Miro los recortes de periódicos de la época y no veo a hombres sino a niños matándose. A la Aldea llegaban los camiones IFA en el mejor estilo de la Gestapo o del Gulag nicaragüense. Se aparecían a medianoche y a golpe de culata se llevaban a los niños mayores a la guerra. Gabriel se evitó la vergüenza de ser llevado a la fuerza. De haber tenido la edad, quizás yo hubiera hecho lo mismo. De ese pasado tan doloroso, ¿quién puede albergar nostalgia?
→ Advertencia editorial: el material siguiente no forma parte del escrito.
Lemma detail_failure_is_skipped_page_failure_aborts_witness :
  let run := DiscourseClient.fetchPostsWithDetails Examples.forum_search
               Examples.forum_details 5 in
  (exists rs, run.1 = Ok rs
     /\ {| DiscourseClient.detailed :=
             {| DiscourseClient.dp_id := 2; DiscourseClient.dp_topic_id := 20;
                DiscourseClient.dp_cooked := "<p>text</p>" |};
           DiscourseClient.topic_title_headline := "Billing" |} ∈ rs
     /\ {| DiscourseClient.detailed :=
             {| DiscourseClient.dp_id := 4; DiscourseClient.dp_topic_id := 30;
                DiscourseClient.dp_cooked := "<p>text</p>" |};
           DiscourseClient.topic_title_headline := "Export" |} ∈ rs)
  /\ run.2 = [DiscourseClient.SearchRequest 1;
              DiscourseClient.DetailRequest 1 10 [1; 3];
              DiscourseClient.DetailRequest 1 20 [2];
              DiscourseClient.SearchRequest 2;
              DiscourseClient.DetailRequest 2 30 [4];
              DiscourseClient.SearchRequest 3].
Proof.
  intros run.
  destruct (detail_failure_is_skipped_page_failure_aborts
              (H := ExampleHost.mini_jsonpath) (H0 := ExampleHost.epoch_date)
              Examples.forum_search Examples.forum_details 5)
    as (_ & Hret & _ & _ & Hin & _).
  split; [|vm_compute; reflexivity].
  destruct Hret as [rs Hrs].
  { intros q e. unfold Examples.forum_search. by repeat case_match. }
  exists rs. split; [exact Hrs|]. split.
  - apply (Hin rs 1 [Examples.post 1 10 "Login"; Examples.post 2 20 "Billing";
                     Examples.post 3 10 "Login"]
             (20, [Examples.post 2 20 "Billing"]) Hrs ltac:(lia)).
    + intros q Hq. assert (q = 1) as -> by lia. by eexists.
    + reflexivity.
    + vm_compute. apply list_elem_of_further, list_elem_of_here.
    + vm_compute. apply list_elem_of_here.
  - apply (Hin rs 2 [Examples.post 4 30 "Export"]
             (30, [Examples.post 4 30 "Export"]) Hrs ltac:(lia)).
    + intros q Hq. assert (q = 1 \/ q = 2) as [-> | ->] by lia; by eexists.
    + reflexivity.
    + vm_compute. apply list_elem_of_here.
    + vm_compute. apply list_elem_of_here.
Defined.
Después de horas de contemplar las estrellas, desciendo de las azoteas, recorro las calles derruidas por el tiempo y de regreso a casa me veo más solo que nunca. Me siento frente al computador, respiro lentamente mientras ingiero dos o tres calmantes, me fumo un cigarrillo y pienso en mis versos, el único respiradero que poseo.Con ellos entierro el odio que debería sentir por mamá; también el dolor que me producen mis amigos al no comprender que mi verdad está cifrada en cada verso que me sale del pecho, en cada lágrima y en cada arranque de furia por los que creo oportuno pedir perdón. Y contemplo el girasol en el alféizar de la ventana, puesto allí para que la luz lo inunde y no se muera, y pienso que habría que sembrar miles de ellos, sembrarlos en las azoteas, en los bulevares y hasta en el asfalto, porque dar vida es la única defensa en un país en que la apatía es lo más natural.